Palomas en Madrid
Aquella noche en Madrid no estalló por fuegos artificiales ni por sirenas. Estalló en silencio. Como estallan las cosas que se rompen por dentro, sin hacer ruido. Caminábamos sin rumbo, como si la ciudad nos perteneciera por unas horas. El aire tenía ese filo que corta la piel sin permiso, y sin embargo ahí estaba yo, devorando tus besos al pie de un cajero automático, como quien se aferra al único calor disponible en mitad del invierno.
Éramos una suma imposible de contradicciones. Lo innato y lo frívolo. Lo eterno y lo fugaz. Tus pecados y mis manos, buscando redención en cuerpos que ya no sabían cómo sostenerse. A veces pienso que solo fuimos eso: una serie de heridas encontrándose, una danza breve entre tu karma y mis labios. Tú eras la esquirla y yo el intento torpe de no cortarme. El olvido era un cáncer creciendo en medio de nosotros, y aun así seguíamos inventando excusas para no soltar.
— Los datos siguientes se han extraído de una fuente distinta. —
Lemma findSnapshot_run {S : Type} {E : Env S} {sorter : GoSort} (tagKey tagValue : string) (s : S) :
  let input := Aws.describeSnapshotsInput tagKey tagValue in
  Aws.findSnapshot tagKey tagValue s =
  (Normal (match fst (ec2_DescribeSnapshots input s) with
           | Err err => (None, Some err)
           | Ok snapshots =>
               match sort_Sort _ newest_first snapshots with
               | [] => (None, None)
               | s0 :: _ => (snap_SnapshotId s0, None)
               end
           end),
   snd (ec2_DescribeSnapshots input s),
   [EDescribeSnapshots input (fst (ec2_DescribeSnapshots input s))]).
Proof.
  unfold Aws.findSnapshot, newest_first. open_prog.
  destruct (ec2_DescribeSnapshots _ s) as [[snapshots|err] s1]; [|reflexivity].
  simpl. destruct (sort_Sort _ _ snapshots); reflexivity.
Qed.
(** C8.  While no exit is requested, the receive loop goes through its
    iterations for as long as the converter returns, and is then still
    polling.  A message for which the converter returns no event or no
    sender is discarded: it changes nothing.  The other messages are
    republished in order, and the count of executed workflows grows by one
    exactly for the received events [WorkflowShutdown] and
    [WorkflowAborted].  An exception that the converter raises on a message
    is not caught: it leaves [receive_results] at that message, whatever
    comes behind it; nothing of that message is republished or counted and
    the socket is not closed. *)
Theorem receive_loop_continues_while_converter_returns (env : list Tick)
    (self : ZmqWorkflowResultsReceiver.t) :
  ZmqWorkflowResultsReceiver.thread_exit self = false ->
  Forall (fun tick => exit_requested tick = false) env ->
  let converted := fst (until_raise to_event_callback (messages env)) in
  let raised := snd (until_raise to_event_callback (messages env)) in
  let received := omap (received_event to_event_callback) converted in
  ZmqWorkflowResultsReceiver.receive_results to_event_callback env self
  = (match raised with None => Polling | Some e => Propagated e end,
     ZmqWorkflowResultsReceiver.mk false
       (ZmqWorkflowResultsReceiver.workflows_executed self
        + Z.of_nat (length (List.filter ends_execution received)))
       (ZmqWorkflowResultsReceiver.republished self ++ received)
       (ZmqWorkflowResultsReceiver.socket_closed self)) /\
  (raised = None <->
   forall message_bytes,
     In message_bytes (messages env) ->
     exists triple, to_event_callback message_bytes = inr triple) /\
  (forall message_bytes triple,
     to_event_callback message_bytes = inr triple ->
     received_event to_event_callback message_bytes = None ->
     ZmqWorkflowResultsReceiver._send_callback to_event_callback self message_bytes
     = inr self) /\
  (forall message_bytes e rest,
     to_event_callback message_bytes = inl e ->
     ZmqWorkflowResultsReceiver._send_callback to_event_callback self message_bytes
     = inl e /\
     ZmqWorkflowResultsReceiver.receive_results to_event_callback
       (mkTick false (Received message_bytes) :: rest) self
     = (Propagated e, self)) /\
  (forall message_bytes self',
     ZmqWorkflowResultsReceiver._send_callback to_event_callback self message_bytes
     = inr self' ->
     (ZmqWorkflowResultsReceiver.workflows_executed self'
      = (ZmqWorkflowResultsReceiver.workflows_executed self + 1)%Z <->
      exists event sender data,
        to_event_callback message_bytes = inr (Some event, Some sender, data) /\
        (event = WorkflowShutdown \/ event = WorkflowAborted)) /\
     (ZmqWorkflowResultsReceiver.workflows_executed self'
      = (ZmqWorkflowResultsReceiver.workflows_executed self + 1)%Z \/
      ZmqWorkflowResultsReceiver.workflows_executed self'
      = ZmqWorkflowResultsReceiver.workflows_executed self)).
Proof.
  intros Hexit Henv converted raised received.
  split; [ | split; [ | split; [ | split]]].
  - apply receive_results_polling; assumption.
  - apply until_raise_None.
  - intros message_bytes triple Hconv H. rewrite send_callback_eq, Hconv, H.
    reflexivity.
  - intros message_bytes e rest Hconv.
    assert (Hsend : ZmqWorkflowResultsReceiver._send_callback to_event_callback self
                      message_bytes = inl e)
      by (rewrite send_callback_eq, Hconv; reflexivity).
    split; [exact Hsend | ]. simpl. rewrite Hexit, Hsend. reflexivity.
  - intros message_bytes self'. rewrite send_callback_eq. unfold received_event.
    destruct (to_event_callback message_bytes)
      as [e | [[[event | ] [sender | ]] data]]; [discriminate | | | | ];
      intros [= <-]; simpl.
    + unfold ends_execution. simpl. split.
      * split.
        -- intros H. exists event, sender, data. split; [reflexivity | ].
           destruct event; simpl in H; try lia; auto.
        -- intros (ev & s & d & Heq & He). inversion Heq; subst.
           destruct He; subst; reflexivity.
      * destruct event; simpl; auto; right; lia.
    + split; [ | right; reflexivity].
      split; [lia | intros (ev & s & d & Heq & _); discriminate].
    + split; [ | right; reflexivity].
      split; [lia | intros (ev & s & d & Heq & _); discriminate].
    + split; [ | right; reflexivity].
      split; [lia | intros (ev & s & d & Heq & _); discriminate].
Qed.
End ReceiverProperties.

(** C8 as stated fails: with a converter that raises on bytes that are no
    message, the exception leaves the loop at the first message, and the
    shutdown event behind it is never received. *)
Lemma malformed_message_ends_receive_loop_counterexample :
  ZmqWorkflowResultsReceiver.receive_results strict_converter
    [mkTick false (Received [Byte.xff; Byte.x00]);
     mkTick false (Received [Byte.x01])]
    ZmqWorkflowResultsReceiver.__init__
  = (Propagated (DecodeError "Error parsing message"),
     ZmqWorkflowResultsReceiver.__init__).
Proof. reflexivity. Qed.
Las palomas volaron aquella noche. No sé si alguien más las vio. Tal vez fue solo una imagen simbólica que mi mente fabricó para entender que algo estaba yéndose sin decir adiós. Algo que alguna vez fue nuestro. O casi.
Me dormí en tu regazo, temblando. No por el frío del aire, sino por ese otro frío, más profundo, que llega cuando uno empieza a entender que está solo incluso mientras lo abrazan. Tú me arropaste con los brazos y yo, por un momento, creí que todo estaría bien. Pero no lo estaba. Y lo supe. Porque no hay refugio que cure lo que se arrastra por dentro desde hace tanto.
No dijimos nada. A veces el silencio es la única forma honesta de despedirse.
Solo suspiré.
Porque a veces eso es todo lo que queda.